Activity. Gather from the listing below each line that includes the word "front", and copy it.

Record extracts.
Lemma split_parts_keeps_locals env ip od pages parts i acc :
  keeps_locals (Server.split_parts env ip od pages parts i acc).
Proof.
  revert i acc. induction parts as [|part parts IH]; intros i acc;
    cbn [Server.split_parts]; [apply keeps_locals_ret|].
  destruct (is_empty (strip part)); [apply IH|].
  destruct (Server.part_range _ _) as [err|[a b]];
    (apply keeps_locals_bind; [keeps_auto|intros; apply IH]).
Qed.

Lemma split_pdf_keeps_locals env ip od ranges_str :
  keeps_locals (Server.split_pdf env ip od ranges_str).
Proof.
  unfold Server.split_pdf.
  apply keeps_locals_bind; [apply read_pdf_keeps_locals|intros pages].
  apply keeps_locals_bind; [apply keeps_locals_raise_if|intros _].
  apply keeps_locals_bind; [apply split_parts_keeps_locals|intros].
  keeps_auto.
Qed.

Lemma extract_members_keeps_locals all_members members dir acc :
  keeps_locals (Server.extract_members all_members members dir acc).
Proof.
  revert acc. induction members as [|m members IH]; intros acc;
    cbn [Server.extract_members]; [apply keeps_locals_ret|].
  destruct (Server.skipped m); [apply IH|].
  destruct (Server.zip_open all_members (Server.filename m));
    (apply keeps_locals_bind; [keeps_auto|intros; apply IH]).
Qed.

Lemma append_all_keeps_locals env paths pages :
  keeps_locals (Server.append_all env paths pages).
Proof.
  revert pages. induction paths as [|p paths IH]; intros pages;
    cbn [Server.append_all]; [apply keeps_locals_ret|].
  apply keeps_locals_bind; [apply keeps_locals_emit|intros _].
  intros w. destruct (files w p) as [data|].
  - destruct (Server.PdfReader env data) as [e|ps].
    + apply keeps_locals_bind; [apply keeps_locals_emit|intros; apply IH].
    + apply IH.
  - apply keeps_locals_bind; [apply keeps_locals_emit|intros; apply IH].
Qed.

Lemma merge_pdfs_keeps_locals env zip_path out_path :
  keeps_locals (Server.merge_pdfs env zip_path out_path).
Proof.
  unfold Server.merge_pdfs. apply keeps_locals_try_finally.
  - apply keeps_locals_bind; [apply keeps_locals_emit|intros _].
    apply keeps_locals_bind; [apply keeps_locals_read_file|intros archive].
    destruct (Server.ZipFile_infolist env archive) as [e|members];
      [apply keeps_locals_raise|].
    apply keeps_locals_bind;
      [apply extract_members_keeps_locals|intros paths].
    apply keeps_locals_bind; [apply keeps_locals_raise_if|intros _].
    apply keeps_locals_bind; [apply append_all_keeps_locals|intros pages].
    keeps_auto.
  - intros w. reflexivity.
Qed.

Lemma rotate_pdf_keeps_locals env ip op pages_str angle :
  keeps_locals (Server.rotate_pdf env ip op pages_str angle).
Proof.
  unfold Server.rotate_pdf.
  destruct (py_int angle); [|apply keeps_locals_raise].
  apply keeps_locals_bind; [apply keeps_locals_raise_if|intros _].
  apply keeps_locals_bind; [apply read_pdf_keeps_locals|intros pages].
  apply keeps_locals_bind; [apply keeps_locals_raise_if|intros _].
  match goal with
  | |- keeps_locals (match ?x with _ => _ end) => destruct x
  end; keeps_auto.
Qed.

Lemma run_external_keeps_locals env action ws opt :
  keeps_locals (Server.run_external env action ws opt).
Proof. unfold Server.run_external. keeps_auto. Qed.

Lemma execute_action_keeps_locals env action ws opts :
  keeps_locals (Server.execute_action env action ws opts).
Proof.
  unfold Server.execute_action, Server.handle_file_conversion,
    Server.encrypt_pdf, Server.decrypt_pdf.
  repeat lazymatch goal with
    | |- keeps_locals (if ?c then _ else _) => destruct c
    | |- keeps_locals (try_except _ _) =>
        apply keeps_locals_try_except; [|intros]
    | |- keeps_locals (match ?x with _ => _ end) => destruct x
    | |- keeps_locals (raise _) => apply keeps_locals_raise
    | |- keeps_locals (Server.run_external _ _ _ _) =>
        apply run_external_keeps_locals
    | |- keeps_locals (Server.merge_pdfs _ _ _) =>
        apply merge_pdfs_keeps_locals
    | |- keeps_locals (Server.rotate_pdf _ _ _ _ _) =>
        apply rotate_pdf_keeps_locals
    | |- keeps_locals (bind (Server.split_pdf _ _ _ _) _) =>
        apply keeps_locals_bind; [apply split_pdf_keeps_locals|intros]
    | |- keeps_locals (fun w => write_file _ _ _ w) =>
        let w := fresh "w" in intros w; reflexivity
    end.
Qed.
(** * twillecke/site: the constants module, the build configuration, the
    content documents' front-matter and the token bucket of the
    rate-limiter article, embedded in Rocq.

    Layout:
    - [Js]: the object literals of [consts.ts] and of the build
      configuration, as a small literal syntax;
    - [Content]: the head of every content document, line by line, with the
      reader of its front-matter block;
    - [TokenBucket]: the class of the rate-limiter article, its methods
      in a clock-reading state monad, on whole counts and valid dates;
    - [Number], [TokenBucketNumber]: the numbers and dates of the language
      (fractions, infinities, NaN, Invalid Date) and the same class on them;
    - [BucketStorage]: the storage class of the same article, over a heap
      of bucket objects. *)

From Stdlib Require Import ZArith List String Ascii Bool Lia.
From Stdlib Require Import QArith Qround Qcanon Lqa.
Import ListNotations.

#[local] Close Scope Qc_scope.
#[local] Close Scope Q_scope.

#[local] Open Scope Z_scope.

(* ------------------------------------------------------------------ *)
(** ** Text helpers *)

Module Text.

Definition code (c : ascii) : Z := Z.of_N (N_of_ascii c).

Definition is_digit (c : ascii) : bool :=
  (48 <=? code c) && (code c <=? 57).

Definition is_alpha (c : ascii) : bool :=
  ((65 <=? code c) && (code c <=? 90)) || ((97 <=? code c) && (code c <=? 122)).

Fixpoint all (p : ascii -> bool) (s : string) : bool :=
  match s with
  | EmptyString => true
  | String c rest => p c && all p rest
  end.

Definition first_char (s : string) : option ascii :=
  match s with
  | EmptyString => None
  | String c _ => Some c
  end.

Fixpoint last_char (s : string) : option ascii :=
  match s with
  | EmptyString => None
  | String c EmptyString => Some c
  | String _ rest => last_char rest
  end.

(** [break_at c s]: the text before the first [c], and the text from that
    [c] on (empty when [s] has no [c]). *)
Fixpoint break_at (c : ascii) (s : string) : string * string :=
  match s with
  | EmptyString => (EmptyString, EmptyString)
  | String d rest =>
      if Ascii.eqb c d then (EmptyString, s)
      else let (before, from) := break_at c rest in (String d before, from)
  end.

(** [split_on c s]: the texts on both sides of the first [c] of [s]. *)
Definition split_on (c : ascii) (s : string) : option (string * string) :=
  match break_at c s with
  | (before, String _ after) => Some (before, after)
  | (_, EmptyString) => None
  end.

Fixpoint drop_spaces (s : string) : string :=
  match s with
  | String " "%char rest => drop_spaces rest
  | _ => s
  end.

(** The words of [s], separated by single spaces. *)
Fixpoint words_from (current : string) (s : string) : list string :=
  match s with
  | EmptyString => [current]
  | String " "%char rest => current :: words_from EmptyString rest
  | String c rest => words_from (current ++ String c EmptyString)%string rest
  end.

Definition words (s : string) : list string := words_from EmptyString s.

(** The value of a non-empty run of decimal digits. *)
Fixpoint digits_from (acc : Z) (s : string) : option Z :=
  match s with
  | EmptyString => Some acc
  | String c rest =>
      if is_digit c then digits_from (10 * acc + (code c - 48)) rest else None
  end.

Definition number (s : string) : option Z :=
  match s with
  | EmptyString => None
  | _ => digits_from 0 s
  end.

(** The double quote character, and a text between double quotes. *)
Definition quote : ascii := "034"%char.

Definition dq (s : string) : string :=
  String quote (s ++ String quote EmptyString)%string.

(** The text between the quotes of a double-quoted text. *)
Fixpoint until_closing_quote (s : string) : option string :=
  match s with
  | EmptyString => None
  | String c EmptyString => if Ascii.eqb c quote then Some EmptyString else None
  | String c rest => option_map (String c) (until_closing_quote rest)
  end.

Definition unquote (s : string) : option string :=
  match s with
  | String c rest => if Ascii.eqb c quote then until_closing_quote rest else None
  | EmptyString => None
  end.

End Text.

(* ------------------------------------------------------------------ *)
(** ** Object literals: [consts.ts] and the build configuration *)

Module Js.

#[local] Open Scope string_scope.

(** The literal syntax the two modules use: strings, numbers (all of them
    integers here), array and object literals, and calls of imported
    functions. *)
#[local] Unset Elimination Schemes.
Inductive expr : Type :=
| Str (s : string)
| Num (n : Z)
| Arr (items : list expr)
| Obj (props : list (string * expr))
| Call (callee : string) (args : list expr).
#[local] Set Elimination Schemes.
(** * BinarySpaceTree (fastlib/tree/spacetree.h)

    A shallow embedding of the generalized binary space partitioning tree
    of [src/fastlib/tree/spacetree.h] and the verification of its
    specification.

    The C++ class is a pointer structure: every node owns two raw child
    pointers, and all methods work through [this].  Nodes therefore live in
    a store ([gmap addr Node]); pointers are null, poisoned or an address;
    methods are computations in a state-and-fault monad. *)

From Stdlib Require Import ZArith String.
From stdpp Require Import base option list gmap.

Local Open Scope Z_scope.

(** ** Pointers and machine integers *)

Definition addr := positive.
Bind Scope positive_scope with addr.

(** A [BinarySpaceTree *]: [NULL], the debug poison pattern, or the address
    of a node. *)
Inductive ptr :=
| Null
| Poison
| Ref (a : addr).

Global Instance ptr_eq_dec : EqDecision ptr.
Proof. solve_decision. Defined.

(** [!p] for a pointer [p]: only [NULL] converts to false. *)
Definition is_null (p : ptr) : bool :=
  match p with Null => true | _ => false end.

(** [index_t] is a 32-bit [int] ([Print] formats it with [%d]); values are
    kept in [Z] and [+] wraps around. *)
Definition index_t := Z.

Definition wrap_index (z : Z) : index_t :=
  (z + 2 ^ 31) mod 2 ^ 32 - 2 ^ 31.

Definition index_add (a b : index_t) : index_t := wrap_index (a + b).

(** ** The serialization stream *)

(** Modelled from the spec: the Serializer and Deserializer capabilities of
    [file/serialize.h], which is not among the sources.  The sink offers
    [put(value)] and [putTag(tag)], the source [get()] and [assertTag(tag)];
    the byte-level encoding is out of scope, so a stream is the sequence of
    the values put. *)
Inductive item :=
| IInt (z : Z)
| IBool (b : bool)
| IMagic (m : Z).

Global Instance item_eq_dec : EqDecision item.
Proof. solve_decision. Defined.

(** ** Capabilities supplied by the caller (template parameters) *)

(** [TBound]: default-constructible, [Serialize(s)] and [Deserialize(s)],
    and its [MAGIC_NUMBER]. *)
Class BoundOps (Bound : Type) := {
  Bound_default : Bound;
  Bound_MAGIC_NUMBER : Z;
  Bound_Serialize : Bound → list item;
  Bound_Deserialize : list item → option (Bound * list item);
}.

(** [TDataset]: [Serialize(s)] and [Deserialize(s)], and its
    [MAGIC_NUMBER]. *)
Class DatasetOps (Dataset : Type) := {
  Dataset_MAGIC_NUMBER : Z;
  Dataset_Serialize : Dataset → list item;
  Dataset_Deserialize : list item → option (Dataset * list item);
}.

Answer to the problem.
    content documents' front-matter and the token bucket of the
      reader of its front-matter block;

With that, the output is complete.